◆ What is being asked ◆
Find the lines in the records below that contain "assert", and report each of them.

◆ Source material ◆
(* ===== verification/Extent.v ===== *)
(** How much of its input the parser of a header consumes ([src/common/rpmparser.go]),
    for every input it accepts: the magic number, the sixteen bytes in front of the
    index, sixteen bytes per entry and the data store, as its own counters say. *)
From S2P Require Import Prelude Utils Bitmap DynArray Serializer Tags Header Layout HeaderSpec HeaderOps.
From S2P Require Import Allocation Payload HeaderCodec Codec HeaderRoundtrip RpmFile FileRoundtrip.

(** [bs] is what was read between [s] and [s']. *)
Record consumed (s s' : stream) (bs : list Z) : Prop := {
  cs_rest : st_rest s = bs ++ st_rest s';
  cs_off : st_off s' = u64 (st_off s + Zlen bs);
}.

Lemma consumed_trans s1 s2 s3 a b : consumed s1 s2 a -> consumed s2 s3 b -> consumed s1 s3 (a ++ b).
Proof.
  intros [R1 O1] [R2 O2]. split; [by rewrite R1, R2, app_assoc|].
  by rewrite O2, O1, wrap_add_l, Zlen_app, Z.add_assoc by lia.
Qed.

Lemma consumed_nil s : in_width 64 (st_off s) -> consumed s s [].
Proof. intros Hs. split; [done|]. by rewrite Zlen_nil, Z.add_0_r, wrap_small. Qed.

Lemma consumed_width s s' bs : consumed s s' bs -> in_width 64 (st_off s').
Proof. intros [_ ->]. apply wrap_range. lia. Qed.

(** ** What the single reads consume *)

Lemma FillBuffer_consumed n s l s' :
  in_width 64 (st_off s) -> FillBuffer n s = (Ok l, s') -> consumed s s' l /\ length l = n.
Proof.
  intros Hs Hrun. rewrite FillBuffer_stream in Hrun by done. unfold fill_result in Hrun.
  destruct (Nat.leb_spec n (length (st_rest s))); [|done]. injection Hrun as <- <-.
  assert (length (take n (st_rest s)) = n) as Hl by (rewrite length_take; lia).
  split; [|done]. split; simpl; [by rewrite take_drop|]. unfold Zlen. by rewrite Hl.
Qed.

(** A program of which a run consumes [n] bytes, and which depends on nothing else. *)
Definition sized {A} (n : nat) (m : M stream A) : Prop :=
  forall s a s', in_width 64 (st_off s) -> m s = (Ok a, s') ->
    exists bs, consumed s s' bs /\ length bs = n.

Lemma sized_bind {A B} n n' (m : M stream A) (f : A -> M stream B) :
  sized n m -> (forall a, sized n' (f a)) -> sized (n + n') (m ≫= f).
Proof.
  intros Hm Hf s b s' Hs (a & s1 & E1 & E2)%M_bind_inv. destruct (Hm s a s1 Hs E1) as (b1 & C1 & L1).
  destruct (Hf a s1 b s' (consumed_width _ _ _ C1) E2) as (b2 & C2 & L2).
  exists (b1 ++ b2). split; [by eapply consumed_trans|]. rewrite length_app. lia.
Qed.

Lemma sized_lift {A} (o : outcome A) : sized 0 (lift o).
Proof. intros s a s' Hs [= _ <-]. exists []. split; [by apply consumed_nil|done]. Qed.

Lemma sized_ret {A} (a : A) : sized 0 (mret a).
Proof. apply (sized_lift (Ok a)). Qed.

Lemma sized_fill n : sized n (FillBuffer n).
Proof. intros s l s' Hs Hrun. exists l. by apply FillBuffer_consumed. Qed.

Lemma sized_readByte : sized 1 readByte.
Proof. apply (sized_bind 1 0); [apply sized_fill|]. intros. apply sized_lift. Qed.

Lemma sized_readShort : sized 2 readShort.
Proof.
  apply (sized_bind 2 0); [apply sized_fill|]. intros.
  repeat (apply (sized_bind 0 0); [apply sized_lift|intros]). apply sized_ret.
Qed.

Lemma sized_readWord : sized 4 readWord.
Proof.
  apply (sized_bind 2 2); [apply sized_readShort|]. intros. apply (sized_bind 2 0); [apply sized_readShort|].
  intros. apply sized_ret.
Qed.

(** The number a word is does not depend on where it is. *)
Lemma readWord_consumed s v s' :
  in_width 64 (st_off s) -> readWord s = (Ok v, s') ->
  exists w, consumed s s' w /\ length w = 4%nat /\ forall tl, (readWord (mkStream (w ++ tl) 0)).1 = Ok v.
Proof.
  intros Hs Hrun. destruct (sized_readWord s v s' Hs Hrun) as (w & C & L). exists w. split_and!; [done..|].
  intros tl. destruct w as [|a [|b [|c [|d [|? ?]]]]]; try done.
  destruct s as [l off]. simpl in Hs. pose proof (cs_rest _ _ _ C) as Hl. simpl in Hl. subst l.
  assert (forall x y tl off, in_width 64 off -> readShort (mkStream (x :: y :: tl) off) =
    (Ok (Z.lor (u16 (Z.shiftl x 8)) y), mkStream tl (u64 (off + 2)))) as Hshort.
  { intros x y t o Ho. unfold readShort, readBytes.
    erewrite M_bind_ok by (apply (FillBuffer_app 2 [x; y] t o); done). done. }
  unfold readWord in Hrun |- *.
  rewrite (M_bind_ok _ _ _ _ _ (Hshort a b _ off Hs)) in Hrun.
  rewrite (M_bind_ok _ _ _ _ _ (Hshort c d _ (u64 (off + 2)) ltac:(apply wrap_range; lia))) in Hrun.
  rewrite (M_bind_ok _ _ _ _ _ (Hshort a b (c :: d :: tl) 0 ltac:(done))).
  rewrite (M_bind_ok _ _ _ _ _ (Hshort c d tl (u64 (0 + 2)) ltac:(done))).
  by injection Hrun as <- _.
Qed.

Lemma sized_parseLead : sized 96 parseLead.
Proof.
  apply (sized_bind 4 92); [apply sized_fill|]. intros magic. case_match; [by intros s a s' _ ?|].
  apply (sized_bind 1 91); [apply sized_readByte|intros]. apply (sized_bind 1 90); [apply sized_readByte|intros].
  apply (sized_bind 2 88); [apply sized_readShort|intros]. apply (sized_bind 2 86); [apply sized_readShort|intros].
  apply (sized_bind 66 20); [apply sized_fill|intros]. apply (sized_bind 2 18); [apply sized_readShort|intros].
  apply (sized_bind 2 16); [apply sized_readShort|intros]. apply (sized_bind 16 0); [apply sized_fill|intros].
  apply sized_ret.
Qed.

Lemma advance_consumed s s' :
  in_width 64 (st_off s) -> advanceToNext8ByteBoundary s = (Ok tt, s') ->
  exists pad, consumed s s' pad /\ Zlen pad = pad_to 8 (st_off s).
Proof.
  intros Hs Hrun. unfold advanceToNext8ByteBoundary in Hrun. rewrite (M_bind_ok _ _ _ (st_off s) s) in Hrun by done.
  rewrite CalcAlignmentByteCount_pow2 in Hrun by (done || by apply (bool_decide_unpack (8 ∈ alignments))).
  change ((- st_off s) mod 8) with (pad_to 8 (st_off s)) in Hrun.
  rewrite (M_bind_ok _ _ _ (pad_to 8 (st_off s)) s) in Hrun by done.
  pose proof (pad_to_range 8 (st_off s) ltac:(lia)). set (k := pad_to 8 (st_off s)) in *.
  destruct (Z.eqb_spec k 0) as [Hz|Hz]; cbn [negb] in Hrun.
  - injection Hrun as <-. exists []. split; [by apply consumed_nil|]. by rewrite Hz.
  - unfold readAhead in Hrun. rewrite (proj2 (Z.eqb_neq _ _)), (proj2 (Z.leb_le _ _)) in Hrun by (unfold scratchSize; lia).
    apply M_bind_inv in Hrun as (l & s1 & E & [= <-]). apply FillBuffer_consumed in E as [C L]; [|done].
    exists l. split; [done|]. unfold Zlen. rewrite L. lia.
Qed.

(** ** Headers *)

(** [bs] is laid out as the header [h] was found. *)
Record header_block (h : RpmHeader) (bs : list Z) : Prop := {
  hb_magic : take 3 bs = headerMagic;
  hb_count : (readWord (mkStream (drop 8 bs) 0)).1 = Ok (indexEntryCount h);
  hb_size : (readWord (mkStream (drop 12 bs) 0)).1 = Ok (storeSizeInBytes h);
  hb_entries : length (entries h) = Z.to_nat (indexEntryCount h);
  hb_length : length bs = (16 + 16 * Z.to_nat (indexEntryCount h) + Z.to_nat (storeSizeInBytes h))%nat;
}.

Section Headers.
Context `{Runtime}.

Lemma parseEntries_consumed main n : forall acc s es s',
  in_width 64 (st_off s) -> parseEntries n main acc s = (Ok es, s') ->
  exists bs, consumed s s' bs /\ length bs = (16 * n)%nat /\ length (elems es) = (length (elems acc) + n)%nat.
Proof.
  induction n as [|n IH]; intros acc s es s' Hs Hrun; cbn [parseEntries] in Hrun.
  { injection Hrun as <- <-. exists []. split_and!; [by apply consumed_nil|done|lia]. }
  apply M_bind_inv in Hrun as (e & s1 & E1 & E2).
  assert (sized 16 (parseIndexEntry main)) as Hsz.
  { apply (sized_bind 4 12); [apply sized_readWord|intros]. apply (sized_bind 4 8); [apply sized_readWord|intros].
    apply (sized_bind 4 4); [apply sized_readWord|intros]. apply (sized_bind 4 0); [apply sized_readWord|intros].
    apply sized_ret. }
  destruct (Hsz s e s1 Hs E1) as (b1 & C1 & L1).
  destruct (IH _ s1 es s' (consumed_width _ _ _ C1) E2) as (b2 & C2 & L2 & N2).
  exists (b1 ++ b2). split; [by eapply consumed_trans|]. rewrite length_app. split; [lia|].
  rewrite N2, elems_append, length_app. simpl. lia.
Qed.

Lemma populateAll_length {R} `{ReaderWithOffset R} fuel main start size order : forall es region x (r r' : R),
  populateAll fuel main start size order es region r = (Ok x, r') -> length (elems x.1) = length (elems es).
Proof.
  induction order as [|idx order IH]; intros es region x r r' Hrun; cbn [populateAll] in Hrun.
  { by injection Hrun as <- _. }
  apply M_bind_inv in Hrun as (e & r1 & _ & Hrun). apply M_bind_inv in Hrun as ([e' rg] & r2 & _ & Hrun).
  apply IH in Hrun. rewrite Hrun. simpl. apply length_insert.
Qed.

Lemma parseHeaderBody_consumed main s h s' :
  in_width 64 (st_off s) -> parseHeaderBody main s = (Ok h, s') ->
  exists bs, consumed s s' bs /\ header_block h bs.
Proof.
  intros Hs Hrun. unfold parseHeaderBody, readBytes in Hrun.
  apply M_bind_inv in Hrun as (off & s0 & [= <- <-] & Hrun).
  apply M_bind_inv in Hrun as (magic & s1 & E1 & Hrun). apply FillBuffer_consumed in E1 as [C1 L1]; [|done].
  case_bool_decide as Hmagic; [|done]. cbn [negb] in Hrun. pose proof (consumed_width _ _ _ C1) as W1.
  apply M_bind_inv in Hrun as (ver & s2 & E2 & Hrun). destruct (sized_readByte _ _ _ W1 E2) as (bv & C2 & L2).
  pose proof (consumed_width _ _ _ C2) as W2.
  apply M_bind_inv in Hrun as (res & s3 & E3 & Hrun). apply FillBuffer_consumed in E3 as [C3 L3]; [|done].
  pose proof (consumed_width _ _ _ C3) as W3.
  apply M_bind_inv in Hrun as (cnt & s4 & E4 & Hrun). destruct (readWord_consumed _ _ _ W3 E4) as (wc & C4 & L4 & V4).
  pose proof (consumed_width _ _ _ C4) as W4.
  apply M_bind_inv in Hrun as (size & s5 & E5 & Hrun). destruct (readWord_consumed _ _ _ W4 E5) as (ws & C5 & L5 & V5).
  pose proof (consumed_width _ _ _ C5) as W5.
  apply M_bind_inv in Hrun as (ioff & s6 & [= <- <-] & Hrun).
  apply M_bind_inv in Hrun as (es & s7 & E7 & Hrun).
  destruct (parseEntries_consumed _ _ _ _ _ _ W5 E7) as (bi & C7 & L7 & N7). pose proof (consumed_width _ _ _ C7) as W7.
  apply M_bind_inv in Hrun as (doff & s8 & [= <- <-] & Hrun).
  apply M_bind_inv in Hrun as (store & s9 & E9 & Hrun).
  unfold wrap_err in E9. destruct (FillBuffer (Z.to_nat size) s7) as [[x|x|x|] t] eqn:E9'; try done.
  injection E9 as <- <-. apply FillBuffer_consumed in E9' as [C9 L9]; [|done].
  apply M_bind_inv in Hrun as ([es' region] & s10 & E10 & [= <- <-]).
  unfold run_local, lift in E10. destruct (populateAll _ _ _ _ _ _ _ (NewArrayReader x)) as [o t'] eqn:Ep.
  injection E10 as -> <-. apply populateAll_length in Ep. simpl in Ep, N7.
  exists (magic ++ bv ++ res ++ wc ++ ws ++ bi ++ x). split; [by repeat (eapply consumed_trans; [eassumption|])|].
  split; simpl.
  - rewrite take_app_length' by done. done.
  - replace (magic ++ bv ++ res ++ wc ++ ws ++ bi ++ x) with ((magic ++ bv ++ res) ++ wc ++ (ws ++ bi ++ x))
      by by rewrite <- !app_assoc.
    rewrite drop_app_length' by (rewrite !length_app; lia). apply V4.
  - replace (magic ++ bv ++ res ++ wc ++ ws ++ bi ++ x) with ((magic ++ bv ++ res ++ wc) ++ ws ++ (bi ++ x))
      by by rewrite <- !app_assoc.
    rewrite drop_app_length' by (rewrite !length_app; lia). apply V5.
  - change (length (elems es') = Z.to_nat cnt). by rewrite Ep, N7.
  - rewrite !length_app. lia.
Qed.
End Headers.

◆ Expected answer ◆
  assert (length (take n (st_rest s)) = n) as Hl by (rewrite length_take; lia).
  assert (forall x y tl off, in_width 64 off -> readShort (mkStream (x :: y :: tl) off) =
  assert (sized 16 (parseIndexEntry main)) as Hsz.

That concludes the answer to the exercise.